(* ===== verification/Chunker.v ===== *)
(** * Chunker: document to chunks ([ingestion/src/chunker.rs], [connector.rs])

    The size-capped, overlapping splitter of the ingestion pipeline, with the
    paragraph split, the spill of oversized paragraphs, the greedy packer that
    breaks before headings and the overlap pass as the source composes them. *)

From stdpp Require Import prelude gmap strings list.
From S2P Require Import Prelude Text.

(** ** Data *)

Record RawDocument := mk_RawDocument {
  raw_id : str;
  raw_source : str;
  raw_title : option str;
  raw_content : str;
  raw_metadata : gmap str str;
  raw_acl : option (list str);
}.

Record Chunk := mk_Chunk {
  chunk_id : str;
  chunk_document_id : str;
  chunk_index : nat;
  chunk_text : str;
  chunk_metadata : gmap str str;
  chunk_acl : option (list str);
}.

Record Chunker := mk_Chunker { max_chars : nat; overlap_chars : nat }.

Definition DEFAULT_MAX_CHARS : nat := 500.
Definition DEFAULT_OVERLAP_CHARS : nat := 64.

Definition chunker_new (max_chars overlap_chars : nat) : Chunker :=
  let max_chars := Nat.max max_chars 1 in
  mk_Chunker max_chars (Nat.min overlap_chars (max_chars - 1)).

Definition chunker_default : Chunker := chunker_new DEFAULT_MAX_CHARS DEFAULT_OVERLAP_CHARS.

(** Characters left for packed content once the overlap is reserved. *)
Definition pack_budget (self : Chunker) : nat :=
  if Nat.eqb (overlap_chars self) 0 then max_chars self
  else Nat.max (max_chars self - (overlap_chars self + 1)) 1.

(** A markdown heading line is a hard boundary. *)
Definition is_heading (unit : str) : bool := starts_with (lit "#") unit.

(** [slice::chunks]; the length of the slice is enough fuel. *)
Fixpoint slice_chunks_go (fuel n : nat) (l : str) : list str :=
  match fuel, l with
  | _, [] => []
  | O, _ => []
  | S f, _ => take n l :: slice_chunks_go f n (drop n l)
  end.
Definition slice_chunks (n : nat) (l : str) : list str := slice_chunks_go (length l) n l.

Definition split_oversized_word (word : str) (budget : nat) : list str :=
  if length word <=? budget then [word]
  else slice_chunks (Nat.max budget 1) word.

(** How many trailing words fit in [limit]: [ws] are the words, last first. *)
Fixpoint trailing_take (limit taken len : nat) (ws : list str) : nat :=
  match ws with
  | [] => taken
  | w :: ws' =>
      let add := length w + (if 0 <? taken then 1 else 0) in
      if limit <? len + add then taken
      else trailing_take limit (S taken) (len + add) ws'
  end.

Definition trailing_words (s : str) (limit : nat) : str :=
  if Nat.eqb limit 0 then []
  else
    let words := split_whitespace s in
    let taken := trailing_take limit 0 0 (reverse words) in
    if Nat.eqb taken 0 then []
    else join (lit " ") (drop (length words - taken) words).

Definition spill_step (budget : nat) (st : list str * str) (piece : str) : list str * str :=
  let '(out, current) := st in
  if str_is_empty current then (out, piece)
  else if budget <? length current + 1 + length piece then (out ++ [current], piece)
  else (out, current ++ lit " " ++ piece).

Definition flush (st : list str * str) : list str :=
  let '(out, current) := st in
  if str_is_empty current then out else out ++ [current].

Definition spill (para : str) (budget : nat) : list str :=
  flush (foldl (λ st word, foldl (spill_step budget) st (split_oversized_word word budget))
           ([], []) (split_whitespace para)).

Definition newline : str := [10%N].
Definition blank_line : str := [10; 10]%N.
Definition crlf : str := [13; 10]%N.

(** One paragraph as atomic units, and all of them. *)
Definition para_units (budget : nat) (para : str) : list str :=
  let trimmed := trim para in
  if str_is_empty trimmed then []
  else if length trimmed <=? budget then [trimmed]
  else spill trimmed budget.

Definition units_of (budget : nat) (content : str) : list str :=
  split_str blank_line content ≫= para_units budget.

Definition pack_step (budget : nat) (st : list str * str) (unit : str) : list str * str :=
  let '(chunks, current) := st in
  if str_is_empty current then (chunks, unit)
  else if is_heading unit then (chunks ++ [current], unit)
  else if length current + 2 + length unit <=? budget
  then (chunks, current ++ blank_line ++ unit)
  else (chunks ++ [current], unit).

Definition pack (budget : nat) (units : list str) : list str :=
  flush (foldl (pack_step budget) ([], []) units).

Definition with_overlap (self : Chunker) (prev chunk : str) : str :=
  let room := Nat.min (max_chars self - (length chunk + 1)) (overlap_chars self) in
  let tail := trailing_words prev room in
  if str_is_empty tail then chunk else tail ++ lit " " ++ chunk.

Fixpoint overlap_rest (self : Chunker) (prev : str) (chunks : list str) : list str :=
  match chunks with
  | [] => []
  | chunk :: rest => with_overlap self prev chunk :: overlap_rest self chunk rest
  end.

Definition apply_overlap (self : Chunker) (chunks : list str) : list str :=
  if Nat.eqb (overlap_chars self) 0 || (length chunks <? 2) then chunks
  else match chunks with
       | [] => []
       | c :: rest => c :: overlap_rest self c rest
       end.

Definition split_text (self : Chunker) (content : str) : list str :=
  let content := replace crlf newline content in
  let budget := pack_budget self in
  apply_overlap self (pack budget (units_of budget content)).

Definition base_metadata (doc : RawDocument) : gmap str str :=
  let or_insert k v (m : gmap str str) :=
    match m !! k with Some _ => m | None => <[k := v]> m end in
  let m := match raw_title doc with
           | Some title => or_insert (lit "title") title (raw_metadata doc)
           | None => raw_metadata doc
           end in
  or_insert (lit "source") (raw_source doc) m.

Definition chunk (self : Chunker) (doc : RawDocument) : list Chunk :=
  imap (λ index text,
    mk_Chunk (raw_id doc ++ lit "#" ++ show_nat index) (raw_id doc) index text
      (base_metadata doc) (raw_acl doc))
    (split_text self (raw_content doc)).

(** ** Well-formedness *)

Definition chunker_wf (c : Chunker) : Prop :=
  1 ≤ max_chars c ∧ overlap_chars c < max_chars c.

Lemma chunker_new_wf m o : chunker_wf (chunker_new m o).
Proof. unfold chunker_wf, chunker_new; simpl. lia. Qed.

Lemma pack_budget_pos c : chunker_wf c → 1 ≤ pack_budget c.
Proof. intros [??]. unfold pack_budget. case_match; lia. Qed.

Lemma pack_budget_le c : chunker_wf c → pack_budget c ≤ max_chars c.
Proof. intros [??]. unfold pack_budget. case_match; lia. Qed.

#[export] Hint Resolve chunker_new_wf pack_budget_pos pack_budget_le : rust.

(** ** The visible content

    The characters that are not whitespace, in order: what chunking must not
    lose, duplicate or reorder. *)

Definition ink (s : str) : str := List.filter (λ c, negb (is_whitespace c)) s.

Definition blank (s : str) : Prop := Forall (λ c, is_whitespace c = true) s.

Lemma ink_app a b : ink (a ++ b) = ink a ++ ink b.
Proof. apply List.filter_app. Qed.

Lemma ink_blank s : blank s → ink s = [].
Proof. induction 1 as [|c s Hc _ IH]; unfold ink; simpl; [done|]. by rewrite Hc. Qed.

Lemma ink_nil_inv s : ink s = [] → blank s.
Proof.
  induction s as [|c s IH]; unfold ink, blank; simpl; [by constructor|].
  destruct (is_whitespace c) eqn:E; simpl; [|done]. intros H. constructor; [done|]. by apply IH.
Qed.

Lemma ink_trim s : ink (trim s) = ink s.
Proof.
  destruct (trim_decompose is_whitespace s) as (l & r & Hs & Hl & Hr).
  unfold trim. rewrite Hs at 2. rewrite !ink_app, (ink_blank l), (ink_blank r) by done.
  by rewrite app_nil_r.
Qed.

Lemma ink_join sep ws : blank sep → ink (join sep ws) = ink (concat ws).
Proof.
  intros Hs. induction ws as [|w [|w' ws] IH]; [done| |].
  - simpl. by rewrite app_nil_r.
  - change (ink (w ++ sep ++ join sep (w' :: ws)) = ink (w ++ concat (w' :: ws))).
    by rewrite !ink_app, IH, (ink_blank sep).
Qed.

Lemma concat_split_on p s : concat (split_on p s) = List.filter (λ c, negb (p c)) s.
Proof.
  induction s as [|c s IH]; simpl; [done|]. destruct (p c); simpl; [done|].
  rewrite <- IH. by destruct (split_on p s).
Qed.

Lemma concat_filter_nonempty (ws : list str) :
  concat (List.filter (λ w, negb (str_is_empty w)) ws) = concat ws.
Proof. induction ws as [|[|c w] ws IH]; simpl; congruence. Qed.

Lemma concat_split_whitespace s : concat (split_whitespace s) = ink s.
Proof. unfold split_whitespace. by rewrite concat_filter_nonempty, concat_split_on. Qed.

Lemma ink_idemp s : ink (ink s) = ink s.
Proof.
  unfold ink. induction s as [|c s IH]; simpl; [done|].
  destruct (is_whitespace c) eqn:E; simpl; [done|]. rewrite E. simpl. congruence.
Qed.

Lemma ink_split_whitespace s : ink (concat (split_whitespace s)) = ink s.
Proof. by rewrite concat_split_whitespace, ink_idemp. Qed.
#[export] Instance in_memory_storage_laws : StorageLaws Tables.
Proof.
  refine {| store_wf := tables_wf |}.
  - intros t org cs Hwf. simpl. unfold InMemory.list_conversations_by_org. intros [= <-]. split.
    + apply sort_filter_Forall. intros c. apply str_eqb_true.
    + rewrite sort_by_perm. apply NoDup_filter_fmap, values_keyed_NoDup, Hwf.
  - intros t cid ps Hwf. simpl. unfold InMemory.list_participants_by_conversation. intros [= <-].
    apply sort_filter_Forall. intros p. apply str_eqb_true.
Defined.

(** ** Well-formedness of the tables *)

Lemma tables_default_wf : tables_wf tables_default.
Proof. split; try apply map_Forall_empty. intros k1 k2 c1 c2 H.
  simpl in H. by apply lookup_empty_Some in H.
Qed.

(** The caller's ids are new: uuids. *)
Lemma create_conversation_wf c t :
  tables_wf t → conversations t !! conv_id c = None →
  tables_wf (InMemory.create_conversation c t).2.
Proof.
  intros [Hc Hm Ho Hu] Hnew. unfold InMemory.create_conversation. case_match eqn:E; [by split|].
  rewrite find_first_None in E. simpl. split; simpl; [| done | |].
  - by apply map_Forall_insert_2.
  - case_match; [done|]. apply map_Forall_insert_2; [constructor|done].
  - assert (Hfresh : ∀ k e, conversations t !! k = Some e →
      conv_organization_id e = conv_organization_id c → idempotency_key e = idempotency_key c → False).
    { intros k e Hk Heo Hek. specialize (E e (proj2 (values_elem _ _) (ex_intro _ k Hk))).
      rewrite Heo, Hek, !str_eqb_refl in E. done. }
    intros k1 k2 c1 c2 [[<- <-]|[? H1]]%lookup_insert_Some [[<- <-]|[? H2]]%lookup_insert_Some Hor Hk;
      [done|exfalso; by eapply Hfresh|exfalso; by eapply Hfresh|by eapply Hu].
Qed.

Lemma update_conversation_wf id u now t :
  tables_wf t → tables_wf (InMemory.update_conversation id u now t).2.
Proof.
  intros [Hc Hm Ho Hu]. unfold InMemory.update_conversation. case_match eqn:E; [|by split].
  simpl. split; simpl; [|done|done|].
  - apply map_Forall_insert_2; [|done]. exact (Hc id c E).
  - intros k1 k2 c1 c2 [[<- <-]|[? H1]]%lookup_insert_Some [[<- <-]|[? H2]]%lookup_insert_Some Hor Hk;
      simpl in *; [done|by apply (Hu id k2 c c2)|by apply (Hu k1 id c1 c)|by eapply Hu].
Qed.

Lemma add_participant_wf p t : tables_wf t → tables_wf (InMemory.add_participant p t).2.
Proof. by intros [? ? ? ?]. Qed.

Lemma append_message_wf m t : tables_wf t → tables_wf (InMemory.append_message m t).2.
Proof.
  intros [Hc Hm Ho Hu]. unfold InMemory.append_message. simpl. split; simpl; [done| | |done].
  - by apply map_Forall_insert_2.
  - assert (Hall : ∀ ids, Forall (λ i, is_Some (messages t !! i)) ids →
      Forall (λ i, is_Some (<[msg_id m := m]> (messages t) !! i)) ids).
    { intros ids Hids. eapply Forall_impl; [exact Hids|]. intros i Hi.
      by apply lookup_insert_is_Some'; right. }
    assert (Hall' : map_Forall (λ _ ids, Forall (λ i, is_Some (<[msg_id m:=m]> (messages t) !! i)) ids)
      (message_order t)) by (intros k ids Hk; by apply Hall, (Ho k)).
    destruct (msg_conversation_id m) as [cid|]; [|done].
    apply map_Forall_insert_2; [|done]. apply Forall_app. split.
    + destruct (message_order t !! cid) eqn:E; simpl; [by apply (Hall' cid)|constructor].
    + constructor; [|constructor]. rewrite lookup_insert_eq. by eexists.
Qed.

(** ** The sidebar order *)

Lemma sublist_fmap_mono {A B} (f : A → B) l1 l2 : l1 `sublist_of` l2 → f <$> l1 `sublist_of` f <$> l2.
Proof. induction 1; simpl; by constructor. Qed.

Lemma newest_first_total a b : newest_first a b = true ∨ newest_first b a = true.
Proof.
  unfold newest_first. destruct (Z.lt_trichotomy (conv_updated_at a) (conv_updated_at b)) as [H|[H|H]].
  - right. apply orb_true_intro. left. by apply Z.ltb_lt.
  - rewrite H, Z.eqb_refl, Z.ltb_irrefl. simpl.
    destruct (str_ltb (conv_id a) (conv_id b)) eqn:E; [|by left]. right.
    destruct (str_ltb (conv_id b) (conv_id a)) eqn:E2; [|done].
    pose proof (str_ltb_trans _ _ _ E E2) as H3. by rewrite str_ltb_irrefl in H3.
  - left. apply orb_true_intro. left. by apply Z.ltb_lt.
Qed.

+++++

■ TO DO
Your job is to copy out every line from the records above that has the word "room".

■ RESPONSE BOX
  let room := Nat.min (max_chars self - (length chunk + 1)) (overlap_chars self) in
  let tail := trailing_words prev room in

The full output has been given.